WO2004113410 describes a catalyst composition based on a blend of at least one tertiary amine molecule containing an isocyanate reactive group and at least one compound containing at least one quaternary ammonium alkoxide moiety and at least one tertiary amine group, wherein the later compound is partially or totally neutralized with at least one acidic compound.

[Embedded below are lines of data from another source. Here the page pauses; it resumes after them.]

(** * Role-scoped user service: authentication, mapping and access control

    A shallow embedding of the TypeScript sources:
    - the domain schemas [BaseUser], [FullUser], [UserWithPassword],
      [AuthContext], [UpdateUserProfile], [UpdateSensitiveData];
    - [UserMapper] (row to domain model);
    - [UserRepositoryLive] (storage access through the query builder);
    - [UserServiceLive] (authorization rules);
    - [AuthServiceLive] (login);
    - [verifyJwt], [authMiddleware] and [withAuth];
    - the HTTP handlers of [UserHandlersLive].

    An [Effect.Effect<A, E, R>] is a function from the state of the outside
    world to an exit value and the next state.  The world holds the users
    table, a clock, the environment variables and a log of the statements
    sent to the storage engine. *)

From Stdlib Require Import List String Ascii ZArith NArith Bool Lia Permutation.
Import ListNotations.

Local Open Scope string_scope.
Local Open Scope Z_scope.

(* ------------------------------------------------------------------ *)
(** ** JavaScript primitives used by the sources *)
(* ------------------------------------------------------------------ *)

Module Js.

(** Strings are sequences of code units; the embedding keeps the code units
    below 256, which [ascii] holds. *)

Definition code (c : ascii) : N := N_of_ascii c.

(** [\s] restricted to code units below 256: TAB, LF, VT, FF, CR, SPACE and
    NO-BREAK SPACE.  The same set is what [parseFloat] skips. *)
Definition is_space (c : ascii) : bool :=
  let n := code c in
  ((9 <=? n) && (n <=? 13))%N || (n =? 32)%N || (n =? 160)%N.

(** [\d] *)
Definition is_digit (c : ascii) : bool :=
  let n := code c in ((48 <=? n) && (n <=? 57))%N.

(** [[0-9a-f]] under the [i] flag *)
Definition is_hex (c : ascii) : bool :=
  let n := code c in
  is_digit c || ((97 <=? n) && (n <=? 102))%N || ((65 <=? n) && (n <=? 70))%N.

Definition is_char (k : ascii) (c : ascii) : bool := Ascii.eqb k c.

(** *** Regular expressions

    The patterns of the schemas are anchored at both ends ([^...$], no [m]
    flag), so a string is accepted when the whole of it is in the language.
    Matching is by derivatives. *)

Inductive Regex : Type :=
| Void : Regex
| Eps : Regex
| Class (p : ascii -> bool) : Regex
| Cat (r1 r2 : Regex) : Regex
| Alt (r1 r2 : Regex) : Regex
| Star (r : Regex) : Regex.

Fixpoint nullable (r : Regex) : bool :=
  match r with
  | Void => false
  | Eps => true
  | Class _ => false
  | Cat r1 r2 => nullable r1 && nullable r2
  | Alt r1 r2 => nullable r1 || nullable r2
  | Star _ => true
  end.

(** Smart constructors keep the derivatives small. *)
Definition cat (r1 r2 : Regex) : Regex :=
  match r1, r2 with
  | Void, _ => Void
  | _, Void => Void
  | Eps, _ => r2
  | _, Eps => r1
  | _, _ => Cat r1 r2
  end.

Definition alt (r1 r2 : Regex) : Regex :=
  match r1, r2 with
  | Void, _ => r2
  | _, Void => r1
  | _, _ => Alt r1 r2
  end.

Fixpoint deriv (c : ascii) (r : Regex) : Regex :=
  match r with
  | Void => Void
  | Eps => Void
  | Class p => if p c then Eps else Void
  | Cat r1 r2 =>
      if nullable r1
      then alt (cat (deriv c r1) r2) (deriv c r2)
      else cat (deriv c r1) r2
  | Alt r1 r2 => alt (deriv c r1) (deriv c r2)
  | Star r1 => cat (deriv c r1) (Star r1)
  end.

Fixpoint matches (r : Regex) (s : string) : bool :=
  match s with
  | EmptyString => nullable r
  | String c s' => matches (deriv c r) s'
  end.

(** [r+] and [r{n}] *)
Definition plus (r : Regex) : Regex := Cat r (Star r).

Fixpoint times (n : nat) (r : Regex) : Regex :=
  match n with
  | O => Eps
  | S n' => Cat r (times n' r)
  end.

(** *** [String.prototype.replace] with a string pattern

    Only the first occurrence of the pattern is replaced. *)

Fixpoint strip_prefix (p s : string) : option string :=
  match p, s with
  | EmptyString, _ => Some s
  | String a p', String b s' => if Ascii.eqb a b then strip_prefix p' s' else None
  | String _ _, EmptyString => None
  end.

Fixpoint replace (pattern replacement s : string) : string :=
  match strip_prefix pattern s with
  | Some rest => replacement ++ rest
  | None =>
      match s with
      | EmptyString => EmptyString
      | String c s' => String c (replace pattern replacement s')
      end
  end.

(** Truthiness of a string: only the empty string is falsy. *)
Definition truthy (s : string) : bool :=
  match s with
  | EmptyString => false
  | String _ _ => true
  end.
(** [pendulum.parse(text, tz=name)]: the zone is only looked up when
    the text is a date-time that carries no offset of its own. *)
Definition pendulum_parse_value (text : string) (name : string)
  : Result ParsedValue :=
  match iso8601 text with
  | None => Raise (ParserError text)
  | Some (Naive w) => z <~ resolve name ;; Ok (ADateTime (Pendulum.of_wall w z))
  | Some (Aware i off) =>
      Ok (ADateTime
            (Pendulum.mkDateTime i (Pendulum.fixed_timezone EmptyString off)))
  | Some (Elapsed class_name zero) => Ok (ADuration class_name zero)
  end.

(** [pendulum.parse(text, tz=name)] where the result is at once used as
    a date-time. *)
Definition pendulum_parse (text : string) (name : string)
  : Result Pendulum.DateTime :=
  v <~ pendulum_parse_value text name ;; datetime_of v.

Definition html_to_plain_text (html_content : option string) : option string :=
  if truthy_str html_content then
    match html_content with
    | Some h => Some (get_text h)
    | None => None
    end
  else None.

Definition parse_when (when_data : When) (user_timezone : string)
  : Result (option Pendulum.DateTime * option Pendulum.DateTime * bool) :=
  match when_data with
  | Time time_ts timezone =>
      t <~ in_timezone (Pendulum.from_timestamp time_ts) timezone ;;
      Ok (Some t, Some t, false)
  | Timespan start_ts end_ts start_timezone end_timezone =>
      start_time <~ in_timezone (Pendulum.from_timestamp start_ts) start_timezone ;;
      end_time <~ in_timezone (Pendulum.from_timestamp end_ts) end_timezone ;;
      Ok (Some start_time, Some end_time, false)
  | Date date_str =>
      d <~ pendulum_parse date_str user_timezone ;;
      let start_time := Pendulum.start_of_day d in
      let end_time := Pendulum.end_of_day start_time in
      Ok (Some start_time, Some end_time, true)
  | Datespan start_date_str end_date_str =>
      s <~ pendulum_parse start_date_str user_timezone ;;
      let start_time := Pendulum.start_of_day s in
      e <~ pendulum_parse end_date_str user_timezone ;;
      let end_time := Pendulum.end_of_day e in
      Ok (Some start_time, Some end_time, true)
  | NotWhen _ => Raise (ValueError "Unknown when_data type.")
  end.

(** Pydantic validation of the required field [title: str]. *)
Definition required_str (field : string) (v : option string) : Result string :=
  match v with
  | Some s => Ok s
  | None => Raise (ValidationError field)
  end.

Definition parse_nylas_event (event : NylasEvent.t) (user_timezone : string)
  : Result Event.t :=
  ' (start_time, end_time, all_day) <~
      parse_when (NylasEvent.when event) user_timezone ;;
  let attendees :=
    if truthy_list (NylasEvent.participants event) then
      match NylasEvent.participants event with
      | Some ps => Some (map Participant.email ps)
      | None => None
      end
    else None in
  title <~ required_str "title" (NylasEvent.title event) ;;
  Ok (Event.mk
        (NylasEvent.id event)
        title
        start_time
        end_time
        all_day
        (NylasEvent.location event)
        (html_to_plain_text (NylasEvent.description event))
        attendees
        (if truthy_list (NylasEvent.metadata event)
         then NylasEvent.metadata event else None)).

(** [list.sort(key=..., reverse=True)]: a stable sort by descending
    key. An element is placed before the first element of the sorted
    rest whose key is not larger, so equal keys keep their order. *)
Fixpoint insert_reverse {A} (key : A -> Z) (x : A) (l : list A) : list A :=
  match l with
  | [] => [x]
  | y :: l' =>
      if key y <=? key x then x :: y :: l'
      else y :: insert_reverse key x l'
  end.

Fixpoint sort_reverse {A} (key : A -> Z) (l : list A) : list A :=
  match l with
  | [] => []
  | x :: l' => insert_reverse key x (sort_reverse key l')
  end.

(** The similarity of one event with the query, as both the loop and
    the sort key compute it. *)
Definition similarity (search_query : string) (event : Event.t) : Z :=
  partial_ratio (lower search_query) (lower (Event.title event)).

Definition fuzzy_search_events (events : list Event.t) (search_query : string)
  (threshold : Z) : list Event.t :=
  let matching_events :=
    filter (fun event => threshold <=? similarity search_query event) events in
  sort_reverse (similarity search_query) matching_events.

End Pure.
Fixpoint run (r : regex) (s : string) (k : string -> option string) {struct r}
  : option string :=
  match r with
  | Chr c =>
      match s with
      | String d s' => if Ascii.eqb c d then k s' else None
      | "" => None
      end
  | Cls p =>
      match s with
      | String d s' => if p d then k s' else None
      | "" => None
      end
  | Seq r1 r2 => run r1 s (fun s' => run r2 s' k)
  | Alt r1 r2 =>
      match run r1 s k with
      | Some out => Some out
      | None => run r2 s k
      end
  | Opt r1 =>
      match run r1 s (fun s' =>
              if (String.length s' <? String.length s)%nat then k s' else None) with
      | Some out => Some out
      | None => k s
      end
  | Star r1 =>
      (fix loop (fuel : nat) (s : string) {struct fuel} : option string :=
         match fuel with
         | O => k s
         | S fuel' =>
             match run r1 s (fun s' =>
                     if (String.length s' <? String.length s)%nat
                     then loop fuel' s' else None) with
             | Some out => Some out
             | None => k s
             end
         end) (String.length s) s
  end.

(* the matches of a global regex over a subject, left to right: after a
   match the scan resumes at its end (one further on when it is empty),
   after a failure one code unit further on *)
Fixpoint scan (fuel : nat) (r : regex) (s : string) {struct fuel} : list string :=
  match fuel with
  | O => []
  | S fuel' =>
      match run r s (fun s' => Some s') with
      | Some s' =>
          JS.takeN (String.length s - String.length s') s ::
            (if (String.length s' <? String.length s)%nat then scan fuel' r s'
             else match s with
                  | "" => []
                  | String _ t => scan fuel' r t
                  end)
      | None =>
          match s with
          | "" => []
          | String _ t => scan fuel' r t
          end
      end
  end.

Definition matches (r : regex) (s : string) : list string :=
  scan (S (String.length s)) r s.

Definition inRange (lo hi : nat) (c : ascii) : bool :=
  ((lo <=? nat_of_ascii c) && (nat_of_ascii c <=? hi))%nat.

(* \d *)
Definition digit : regex := Cls (inRange 48 57).

(* \s on code units below 256 *)
Definition whitespace : regex :=
  Cls (fun c => inRange 9 13 c || Ascii.eqb c " " || Ascii.eqb c "160").

(* . without the s flag *)
Definition anyChar : regex :=
  Cls (fun c => negb (Ascii.eqb c "010" || Ascii.eqb c "013")).

(* the class of every code unit but the quote and the backslash *)
Definition plainChar : regex :=
  Cls (fun c => negb (Ascii.eqb c "034" || Ascii.eqb c "\")).

End Regex.

(** ** JSON *)

Module JSON.

Import JS.

Unset Elimination Schemes.

Inductive value : Type :=
| JNull
| JBool (b : bool)
| JNumber (n : Z)
| JString (s : string)
| JArray (elements : list value)
| JObject (members : list (string * value)).

Set Elimination Schemes.

Definition hexDigit (n : nat) : ascii :=
  if (n <? 10)%nat then ascii_of_nat (48 + n) else ascii_of_nat (87 + n).

(* \uXXXX, lowercase, of a code unit *)
Definition unicodeEscape (c : ascii) : string :=
  let n := nat_of_ascii c in
  "\u00" ++ String (hexDigit (n / 16)) (String (hexDigit (n mod 16)) "").

Definition quoteChar (c : ascii) : string :=
  if Ascii.eqb c "008" then "\b"
  else if Ascii.eqb c "009" then "\t"
  else if Ascii.eqb c "010" then "\n"
  else if Ascii.eqb c "012" then "\f"
  else if Ascii.eqb c "013" then "\r"
  else if Ascii.eqb c "034" then "\" ++ DQ
  else if Ascii.eqb c "\" then "\\"
  else if (nat_of_ascii c <? 32)%nat then unicodeEscape c
  else String c "".

Fixpoint quoteBody (s : string) : string :=
  match s with
  | "" => ""
  | String c s' => quoteChar c ++ quoteBody s'
  end.

Definition QuoteJSONString (s : string) : string := DQ ++ quoteBody s ++ DQ.

(* Number::toString of an integer: its decimal numeral, with a minus sign
   when negative (JavaScript writes integers this way below 10^21 in
   magnitude) *)
Definition NumberToString (n : Z) : string :=
  (if (n <? 0)%Z then "-" else "")
    ++ DecimalString.NilZero.string_of_uint (N.to_uint (Z.abs_N n)).

(* the object and array forms of SerializeJSONObject and SerializeJSONArray *)
Definition wrap (opening closing gap stepback : string) (partial : list string) : string :=
  match partial with
  | [] => opening ++ closing
  | _ =>
      if (gap =? "") then opening ++ join "," partial ++ closing
      else
        let indent := stepback ++ gap in
        opening ++ LF ++ indent ++ join ("," ++ LF ++ indent) partial
          ++ LF ++ stepback ++ closing
  end.

Fixpoint SerializeJSONProperty (gap indent : string) (v : value) {struct v} : string :=
  match v with
  | JNull => "null"
  | JBool true => "true"
  | JBool false => "false"
  | JNumber n => NumberToString n
  | JString s => QuoteJSONString s
  | JArray elements =>
      wrap "[" "]" gap indent
        (map (SerializeJSONProperty gap (indent ++ gap)) elements)
  | JObject members =>
      wrap "{" "}" gap indent
        (map (fun kv =>
                QuoteJSONString (fst kv) ++ ":" ++ (if (gap =? "") then "" else " ")
                  ++ SerializeJSONProperty gap (indent ++ gap) (snd kv))
             members)
  end.

(* the gap of a numeric space argument; [None] for an argument left out *)
Definition gapOf (space : option Z) : string :=
  match space with
  | None => ""
  | Some n => if (n <? 1)%Z then "" else repeatN " " (Z.to_nat (Z.min 10 n))
  end.

(* JSON.stringify(value, null, space) *)
Definition stringify (v : value) (space : option Z) : string :=
  SerializeJSONProperty (gapOf space) "" v.

(** JSON.parse, on texts whose numbers are integers and whose escapes
    denote code units below 256; any other text is refused. *)

















End JSON.

(** ** Effects: what a logger does to the world *)

Inductive LoggerType : Type := info | warn | error | debug | success | misc.

Inductive LineType : Type := new | current | overlap | doubleNew | space | replace.

(* the string a LoggerType is in the source *)
Definition typeName (t : LoggerType) : string :=
  match t with
  | info => "info"
  | warn => "warn"
  | error => "error"
  | debug => "debug"
  | success => "success"
  | misc => "misc"
  end.

Inductive event : Type :=
| Wrote (text : string)
| Logged (type : LoggerType) (message : string).

(* a computation reads the events so far and returns a value or throws,
   together with the events it leaves *)
Definition M (A : Type) : Type := list event -> (JS.error + A) * list event.

Definition ret {A} (a : A) : M A := fun tr => (inr a, tr).

Definition throw {A} (e : JS.error) : M A := fun tr => (inl e, tr).

Definition bind {A B} (m : M A) (k : A -> M B) : M B :=
  fun tr =>
    match m tr with
    | (inr a, tr') => k a tr'
    | (inl e, tr') => (inl e, tr')
    end.

Definition emit (e : event) : M unit := fun tr => (inr tt, (tr ++ [e])%list).

Definition lift {A} (r : JS.error + A) : M A :=
  match r with
  | inl e => throw e
  | inr a => ret a
  end.

Notation "x <- m ;; k" := (bind m (fun x => k))
  (at level 61, m at next level, right associativity).
Notation "m ;;; k" := (bind m (fun _ => k))
  (at level 61, right associativity).

(* the capturing sink and the recording observer of the scenarios *)
Definition captureSink : string -> M unit := fun text => emit (Wrote text).

Definition recordOnLog : LoggerType -> string -> M unit :=
  fun type message => emit (Logged type message).

Definition written (tr : list event) : list string :=
  flat_map (fun e => match e with Wrote s => [s] | Logged _ _ => [] end) tr.

(** ** The logger *)

Definition loggerTypes : list LoggerType := [info; warn; error; debug; success; misc].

U.S. Pat. Nos. 7,666,919 and 7,615,580 claims a method for making polyurethane using non-emissive catalysts in the presence of an ester alcohol or carbamate. The foams produced showed improvements to humid aged deterioration. However, the use of these additives require large use levels (1.0 pphp or higher) to have sufficient impact as to improve the physical properties according to market specifications.
Foam produced using tertiary amine catalysts containing at least one isocyanate-reactive group could overcome the issue of amine emissions but at the expense of sacrificing its chemical resistance to hydrolysis and the mechanical performance of the foam article. In addition, foam produce with non-delayed tertiary amines catalysts can generate higher level of scrap in flexible molded applications because the expanding foaming mass may not be able to properly fill the mold due to the poor flowabiltiy caused by the higher rate of viscosity increase during the polymerization process. This is also true for mold filling applications of elastomeric polyurethane polymer materials. Foam made with methane diisocyanate (MDI) using present technologies may not meet the performance requirements using conventional isocyanate-reactive tertiary amine catalysts described in the prior art. Foam made with toluene diisocyanate (TDI) completely failed to meet the minimum performance requirements using the standard procedures described above in the prior art. In the TDI case, humid aged foam have very poor mechanical properties and therefore the produced articles are not suitable for any practical use due to their expected short life. Although U.S. Pat. Nos. 7,666,919 and 7,615,580 describe a method to address this issue, the economics are unfavorable because the amount of additive needed is too high for a substantial improvement on physical properties.
The disclosure of the previously identified patents and patent applications is hereby incorporated by reference.
Therefore, there is a need in the polyurethane industry for delay action gelling catalysts that can improve the physical properties of polyurethane articles made with catalysts containing isocyanate reactive groups while improving mold filling operations in order to reduce scrap to a minimum. There is also a need to provide catalyst for elastomeric applications that can provide sufficient delay in the beginning of the polymerization process without compromising the cure of the elastomeric material.